THE TASK - "FreeBlocks" is the word to look for; copy each line of the listing where it occurs.
========================================================================
(* ===== verification/Superblock.v ===== *)
(** * Superblock: [internal/fs/superblock.go]

    The superblock record, its little-endian encoding in one block, the
    validation of its magic numbers and its place on the disk. *)

From S2P Require Export Bitmap.

Record DiskSuperblock : Type := mkSuperblock {
  Magic : Z;
  sb_InodeCount : Z;
  sb_BlockCount : Z;
  FreeInodes : Z;
  FreeBlocks : Z;
  FirstDataBlock : Z;
  sb_BlockSize : Z;
  sb_InodeSize : Z;
  BlocksPerGroup : Z;
  MagicV2 : Z;
  State : Z;
  MountCount : Z;
  MaxMountCount : Z;
  LastMount : Z;
  LastWrite : Z;
  LastCheck : Z;
  InodeBitmapBlock : Z;
  BlockBitmapBlock : Z;
  InodeTableBlock : Z;
  sb_JournalStart : Z;
  JournalLength : Z;
  Version : Z;
  UUID : list byte;
  VolumeName : list byte;
}.

(** The writes of [encodeSuperblock], in its order. *)
Definition superblock_puts (sb : DiskSuperblock) : list put :=
  [ put32 0 (Magic sb); put32 4 (sb_InodeCount sb); put32 8 (sb_BlockCount sb);
    put32 12 (FreeInodes sb); put32 16 (FreeBlocks sb); put32 20 (FirstDataBlock sb);
    put32 24 (sb_BlockSize sb); put16 28 (sb_InodeSize sb);
    put32 32 (BlocksPerGroup sb); put32 36 (MagicV2 sb); put16 40 (State sb);
    put16 42 (MountCount sb); put16 44 (MaxMountCount sb);
    put32 48 (LastMount sb); put32 52 (LastWrite sb); put32 56 (LastCheck sb);
    put32 60 (InodeBitmapBlock sb); put32 64 (BlockBitmapBlock sb);
    put32 68 (InodeTableBlock sb); put32 72 (sb_JournalStart sb);
    put32 76 (JournalLength sb); put32 80 (Version sb);
    (84%nat, UUID sb); (100%nat, VolumeName sb) ].

Definition encodeSuperblock (sb : DiskSuperblock) (buf : list byte) : list byte :=
  putAll (superblock_puts sb) buf.

Definition decodeSuperblock (buf : list byte) : result DiskSuperblock :=
  if (length buf <? BlockLen)%nat then
    Err (Errorf "superblock: short buffer %d" [Z.of_nat (length buf)])
  else
    Ok (mkSuperblock (LEUint32 buf 0) (LEUint32 buf 4) (LEUint32 buf 8)
          (LEUint32 buf 12) (LEUint32 buf 16) (LEUint32 buf 20) (LEUint32 buf 24)
          (LEUint16 buf 28) (LEUint32 buf 32) (LEUint32 buf 36) (LEUint16 buf 40)
          (LEUint16 buf 42) (LEUint16 buf 44) (LEUint32 buf 48) (LEUint32 buf 52)
          (LEUint32 buf 56) (LEUint32 buf 60) (LEUint32 buf 64) (LEUint32 buf 68)
          (LEUint32 buf 72) (LEUint32 buf 76) (LEUint32 buf 80)
          (slice 84 16 buf) (slice 100 16 buf)).

Definition ReadSuperblock : M BlockDevice DiskSuperblock :=
  blk ← wrapErr "superblock: read block: %w" [] (ReadBlock SuperblockAddr);
  liftResult (decodeSuperblock blk).

Definition WriteSuperblock (sb : DiskSuperblock) : M BlockDevice unit :=
  WriteBlock SuperblockAddr (encodeSuperblock sb zeroBlock).

Definition Validate (sb : DiskSuperblock) : result unit :=
  if negb (Magic sb =? SuperblockMagic) then
    Err (Wrapf "superblock: bad magic 0x%X (want 0x%X): %w" [Magic sb; SuperblockMagic] ErrBadFS)
  else if negb (MagicV2 sb =? SuperblockMagicV2) then
    Err (Wrapf "superblock: bad magic v2 0x%X (want 0x%X): %w" [MagicV2 sb; SuperblockMagicV2] ErrBadFS)
  else if negb (sb_BlockSize sb =? BlockSize) then
    Err (Wrapf "superblock: unexpected block size %d: %w" [sb_BlockSize sb] ErrBadFS)
  else if negb (sb_InodeSize sb =? InodeSize) then
    Err (Wrapf "superblock: unexpected inode size %d: %w" [sb_InodeSize sb] ErrBadFS)
  else Ok tt.

(** ** Well-formed superblocks: every field fits its Go type *)

Definition u32_fields (sb : DiskSuperblock) : list Z :=
  [ Magic sb; sb_InodeCount sb; sb_BlockCount sb; FreeInodes sb; FreeBlocks sb;
    FirstDataBlock sb; sb_BlockSize sb; BlocksPerGroup sb; MagicV2 sb; LastMount sb;
    LastWrite sb; LastCheck sb; InodeBitmapBlock sb; BlockBitmapBlock sb;
    InodeTableBlock sb; sb_JournalStart sb; JournalLength sb; Version sb ].
Definition u16_fields (sb : DiskSuperblock) : list Z :=
  [ sb_InodeSize sb; State sb; MountCount sb; MaxMountCount sb ].

Definition wf_superblock (sb : DiskSuperblock) : Prop :=
  Forall is_u32 (u32_fields sb) /\ Forall is_u16 (u16_fields sb) /\
  length (UUID sb) = 16%nat /\ length (VolumeName sb) = 16%nat.

(** ** Lemmas *)

(** The two fields that are arrays in the code. *)
Definition wf_names (sb : DiskSuperblock) : Prop := length (UUID sb) = 16%nat /\ length (VolumeName sb) = 16%nat.

Lemma wf_superblock_names sb : wf_superblock sb -> wf_names sb.
Proof. by intros (_ & _ & ?). Qed.

Lemma superblock_layout sb n :
  wf_names sb -> (BlockLen <= n)%nat -> layout_ok n (extents (superblock_puts sb)) = true.
Proof.
  intros (H1 & H2) Hn.
  change (extents (superblock_puts sb)) with
    ([(0, 4); (4, 4); (8, 4); (12, 4); (16, 4); (20, 4); (24, 4); (28, 2); (32, 4); (36, 4);
      (40, 2); (42, 2); (44, 2); (48, 4); (52, 4); (56, 4); (60, 4); (64, 4); (68, 4); (72, 4);
      (76, 4); (80, 4); (84, length (UUID sb)); (100, length (VolumeName sb))]%nat).
  rewrite H1 H2. apply (layout_ok_mono BlockLen); [|done]. done.
Qed.

Lemma length_encodeSuperblock sb buf :
  wf_names sb -> (BlockLen <= length buf)%nat ->
  length (encodeSuperblock sb buf) = length buf.
Proof. intros Hwf Hl. apply length_putAll. by apply superblock_layout. Qed.

(** Reads back the field written by the [i]-th write of a buffer. *)
Ltac put_field H i :=
  first [ rewrite (LEUint32_putAll _ _ i _ _ H eq_refl)
        | rewrite (LEUint16_putAll _ _ i _ _ H eq_refl) ].

Lemma decode_encode_superblock sb buf :
  wf_superblock sb -> (BlockLen <= length buf)%nat ->
  decodeSuperblock (encodeSuperblock sb buf) = Ok sb.
Proof.
  intros Hwf Hl. pose proof (superblock_layout sb (length buf) (wf_superblock_names _ Hwf) Hl) as H.
  rewrite /decodeSuperblock (length_encodeSuperblock _ _ (wf_superblock_names _ Hwf)) // (proj2 (Nat.ltb_ge _ _) Hl).
  rewrite /encodeSuperblock.
  put_field H 0%nat. put_field H 1%nat. put_field H 2%nat. put_field H 3%nat.
  put_field H 4%nat. put_field H 5%nat. put_field H 6%nat. put_field H 7%nat.
  put_field H 8%nat. put_field H 9%nat. put_field H 10%nat. put_field H 11%nat.
  put_field H 12%nat. put_field H 13%nat. put_field H 14%nat. put_field H 15%nat.
  put_field H 16%nat. put_field H 17%nat. put_field H 18%nat. put_field H 19%nat.
  put_field H 20%nat. put_field H 21%nat.
  destruct Hwf as (H4 & H2 & Hu & Hv).
  pose proof (slice_putAll _ _ 22 _ H eq_refl) as Eu.
  pose proof (slice_putAll _ _ 23 _ H eq_refl) as Ev.
  simpl fst in Eu, Ev. simpl snd in Eu, Ev. rewrite Hu in Eu. rewrite Hv in Ev.
  rewrite Eu Ev.
  rewrite /u32_fields !Forall_cons in H4. rewrite /u16_fields !Forall_cons in H2.
  destruct_and!. rewrite !u32_small // !u16_small //. by destruct sb.
Qed.

Lemma WriteSuperblock_ok sb d :
  healthy d -> SuperblockAddr < BlockCount d -> wf_names sb ->
  WriteSuperblock sb d = (Ok tt, poke SuperblockAddr (encodeSuperblock sb zeroBlock) d).
Proof.
  intros Hh Ha Hwf. apply WriteBlock_ok; [done|done|].
  rewrite length_encodeSuperblock // length_zeroBlock //.
Qed.

Lemma WriteSuperblock_keeps (P : Z -> Prop) sb :
  P SuperblockAddr -> keeps (dev_only P) (WriteSuperblock sb).
Proof. intros HP. by apply WriteBlock_keeps. Qed.

Lemma ReadSuperblock_keeps P : keeps (dev_only P) ReadSuperblock.
Proof. rewrite /ReadSuperblock. keeps_solve. Qed.

#[export] Hint Resolve WriteSuperblock_keeps ReadSuperblock_keeps : keeps.

(** ** Properties *)

(** C31: the superblock survives the disk: written and read back it is the same
    record, field by field, whatever the block held before; and a superblock
    that is read back is accepted by [Validate] exactly when its two magic
    numbers, block size and inode size are the expected ones, and is refused
    with an error that [errors.Is] recognises as [ErrBadFS] otherwise. *)
Theorem superblock_roundtrip sb d :
  wf_superblock sb -> healthy d -> wf_dev d -> SuperblockAddr < BlockCount d ->
  (ReadSuperblock (WriteSuperblock sb d).2).1 = Ok sb /\
  match Validate sb with
  | Ok _ => Magic sb = SuperblockMagic /\ MagicV2 sb = SuperblockMagicV2 /\
            sb_BlockSize sb = BlockSize /\ sb_InodeSize sb = InodeSize
  | Err e => Is ErrBadFS e /\
             ~ (Magic sb = SuperblockMagic /\ MagicV2 sb = SuperblockMagicV2 /\
                sb_BlockSize sb = BlockSize /\ sb_InodeSize sb = InodeSize)
  | Panic => False
  end.
Proof.
  intros Hwf Hh Hd Ha. split.
  - rewrite (WriteSuperblock_ok _ _ _ _ (wf_superblock_names _ Hwf)) //= /ReadSuperblock.
    rewrite (bind_ok _ _ _ (encodeSuperblock sb zeroBlock)
      (poke SuperblockAddr (encodeSuperblock sb zeroBlock) d)).
    { apply wrapErr_ok. rewrite ReadBlock_ok //. rewrite peek_poke_eq //. by apply wf_in_range. }
    rewrite /liftResult /=. apply decode_encode_superblock; [done|]. by rewrite length_zeroBlock.
  - rewrite /Validate. repeat (case_if; [split; [simpl; tauto|lia]|]).
    done.
Qed.

(** ** Witnesses *)

Example superblock_roundtrip_witness :
  let sb := mkSuperblock 0xEF53 4096 16384 7 9 2180 4096 128 16384 0 1 0 20 5 6 7 2 3 4 132 2048 1
              (zeros 16) (zeros 16) in
  exists e, (ReadSuperblock (WriteSuperblock sb (blank 3)).2).1 = Ok sb /\
            Validate sb = Err e /\ Is ErrBadFS e.
Proof.
  intros sb. destruct (superblock_roundtrip sb (blank 3)) as [H1 H2].
  - subst sb. rewrite /wf_superblock /is_u16 /is_u32 /=. split_and!; try done; repeat (constructor; [done|]); constructor.
  - done.
  - by apply wf_blank.
  - done.
  - destruct (Validate sb) as [[]|e|] eqn:E; [by vm_compute in E| |done].
    exists e. split_and!; [exact H1|done|exact (proj1 H2)].
Defined.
========================================================================
RESULT -
  FreeBlocks : Z;
    put32 12 (FreeInodes sb); put32 16 (FreeBlocks sb); put32 20 (FirstDataBlock sb);
  [ Magic sb; sb_InodeCount sb; sb_BlockCount sb; FreeInodes sb; FreeBlocks sb;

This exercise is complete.